Openness is not just glancing through a keyhole – but entering the castle. In legal terms, a credible, legitimate impeachment inquiry must entertain material witnesses, just as a credible criminal proceeding or grand jury must do. To shutout key witnesses upends due process, makes a mockery of the Sixth Amendment, and disserves the American people. Yet that is what is happening.
To be specific, the impeachment process is now officially off the rails. The longer this charade continues, the bigger a debacle it becomes. No impeachment in US history ever started in the House Intelligence Committee, or under a cloak of secrecy. This one did. There remains no excuse for that deception. Impeachment is the exclusive province of the Judiciary Committee – an open committee.
Compelled to open impeachment, House leaders now selectively pick witnesses. This too is wrong. In the name of justice, material witness to a criminal inquiry – and impeachment is the constitutional surrogate for a criminal inquiry – must be entertained.

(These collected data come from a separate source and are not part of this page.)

(** C28: Whatever the lines of a chat-completions response hold, and whenever they stop: if
    the decoder ends normally, its events are one message of the protocol (started, its
    blocks opened in the order of their indices, then each ended in order, then the end), the
    agent's own guard accepts them and knows the end; every text block is the concatenation of its
    deltas, every tool call's arguments are what the concatenation of its deltas parses to,
    and the end events say so; the last event carries the final message: done with a reason that the content
    bears out, or an error with a message.  If an exception escapes, it is not a timeout, and
    the guard accepts what was yielded, which is not ended. *)
Theorem chat_stream_follows_protocol repr float_repr model include_reasoning wait_for_usage timeout clock lines :
  match parse_sse_chunks repr float_repr model include_reasoning wait_for_usage timeout clock lines initial with
  | (Ok _, s) => Complete s ∧
      StreamProtocol.accept_all StreamProtocol.initial (map event_type (events s)) =
        Ok {| StreamProtocol.started := true; StreamProtocol.terminal := true |}
  | (Err e, s) => (∀ seconds, e ≠ TimeoutError seconds) ∧
      StreamProtocol.accept_all StreamProtocol.initial (map event_type (events s)) =
        Ok {| StreamProtocol.started := true; StreamProtocol.terminal := false |}
  end.
Proof.
  unfold parse_sse_chunks. change (StreamProtocol.initial) with (guard_of NotStarted).
  change ((_ ← ensure_start; read_lines float_repr model include_reasoning wait_for_usage timeout clock (clock 0%nat) 1 lines) initial)
    with (read_lines float_repr model include_reasoning wait_for_usage timeout clock (clock 0%nat) 1 lines (ensure_start initial).2).
  assert (∀ m s, Steady s → wpe m (λ _ : unit, Complete) (λ _ _, False) s → match m s with
    | (Ok _, s) => Complete s ∧ StreamProtocol.accept_all (guard_of NotStarted) (map event_type (events s)) = Ok (guard_of Finished)
    | (Err e, s) => (∀ seconds, e ≠ TimeoutError seconds) ∧ StreamProtocol.accept_all (guard_of NotStarted) (map event_type (events s)) =
        Ok {| StreamProtocol.started := true; StreamProtocol.terminal := false |}
    end) as Hend.
  { intros m s Hs. unfold wpe. destruct (m s) as [[a|e] s']; [|done]. intros H. split; [done|]. apply guard_accepts_all, H. }
  pose proof (keeps_lines float_repr model include_reasoning wait_for_usage timeout clock lines (clock 0%nat) 1 _ Steady_started) as H.
  unfold wpe in H. destruct (read_lines _ _ _ _ _ _ _ _ _ _) as [[[]|e] s]; [by apply Hend; [|apply Complete_final]|].
  destruct e as [| | | | |seconds].
  1-5: split; [done|]; apply (guard_accepts_all _ _ _ (inv_protocol _ _ H)).
  apply Hend; [done|]. apply wpe_bind. eapply wpe_mono; [by apply Ended_all| |done]. cbn beta. intros _ s' Hs'. by eapply Complete_failed.
Qed.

Put differently, you cannot put a thumb – let alone your whole bodyweight – on Lady Liberty’s scale, to tip a constitutional impeachment process toward guilt. If material witnesses exist who undermine that finding, they must be heard.
Specifically, in this impeachment, more than a dozen material witnesses exist – who may never be heard. Who are they? To summarize, they fall into four categories.
The first category is material witnesses who formally accused the president. That groups starts with two “whistleblowers,” one who proffered falsehoods and hearsay, the other his source.
Both must appear. Why? Five reasons. Testimony from these two represents the “best evidence” of what they allege – their testimony is better, as a matter of law, than their written complaint. Second, their testimony must be cross-examined, as a matter of truth finding.
Third, their credibility is in question. Are they part of a political gambit to unseat a president, or unbiased? Is the first whistleblower’s attorney, who reportedly advocated a “coup,” part of some larger plan? If so, does attorney-client privilege hold? Did the first whistleblower craft the complaint alone, or with help from the Intelligence Committee – a committee that now sits in judgment?
Fourth, the whistleblowers must testify to satisfy the Sixth Amendment, which permits the accused – here, a president – to confront his accusers. The whistleblowers are his accusers, and any impeachment requires the accusers to face the one they accuse.
Finally, these whistleblowers must testify because they may be in direct violation of federal law, revealing classified material. The president’s declassification of the call transcript is immaterial to their potential guilt.
All this leads to a second set of material witnesses, those who may have collaborated. The group includes Intelligence Committee Chairman Adam Schiff, as well as one or more Committee, Congressional, White House or State Department staff. Schiff’s testimony should be mandatory, others as implicated.
A third set of material witnesses are those who may vindicate the president’s request that Ukraine cooperate on a public corruption probe. That includes Hunter Biden, potentially his father and partner.
Why? In short, if Republicans establish probable cause to believe Hunter Biden committed a crime under US law, for example selling influence of his Vice President father or perceived influence, or that his father knew this was happening and it would benefit his son, then under the US-Ukrainian anti-public corruption treaty of 2000, seeking relevant information would be legal.
Put differently, if the son of any public figure, with or without that figure’s knowledge, commits US crimes in Ukraine – or in China – US authorities have the right to know that facts. That is what the US-Ukraine treaty is all about. Whether one is running for president should not be relevant. No one gets a “get out of jail free” card or immunity, for prior crimes.
Finally, a fourth category of material witnesses who must be heard. These are witnesses pointing to criminal origins of the Russia-collusion probe. If a leader at the FBI, CIA, DNI, National Security Council, or Obama White House abused the statutory FISA process, conducted illegal surveillance on the Trump campaign, released presidential call transcripts, or was involved in illegal leaks, this kicks the legs out from under an obstruction article of impeachment.
Put differently, these witnesses may vindicate the president. The object of an honest impeachment inquiry is truth, not an orchestrated or preordained guilty finding. Impeachment is a serious, bipartisan, constitutional process, not an adolescent “gotcha” game.
All this returns us to a basic problem. The impeachment investigation seems to be off the rails – in a phrase, illegitimate. The only way to restore legitimacy is open hearings with these four sets of material witnesses. There is no other way to finding the truth.
If House Democrats refuse to hear from them, we know all we need to know. In that case, the impeachment inquiry is pure politics. The castle is out of bounds, keyhole all we get. In that case, impeachment is just a fraud; it never was about the truth.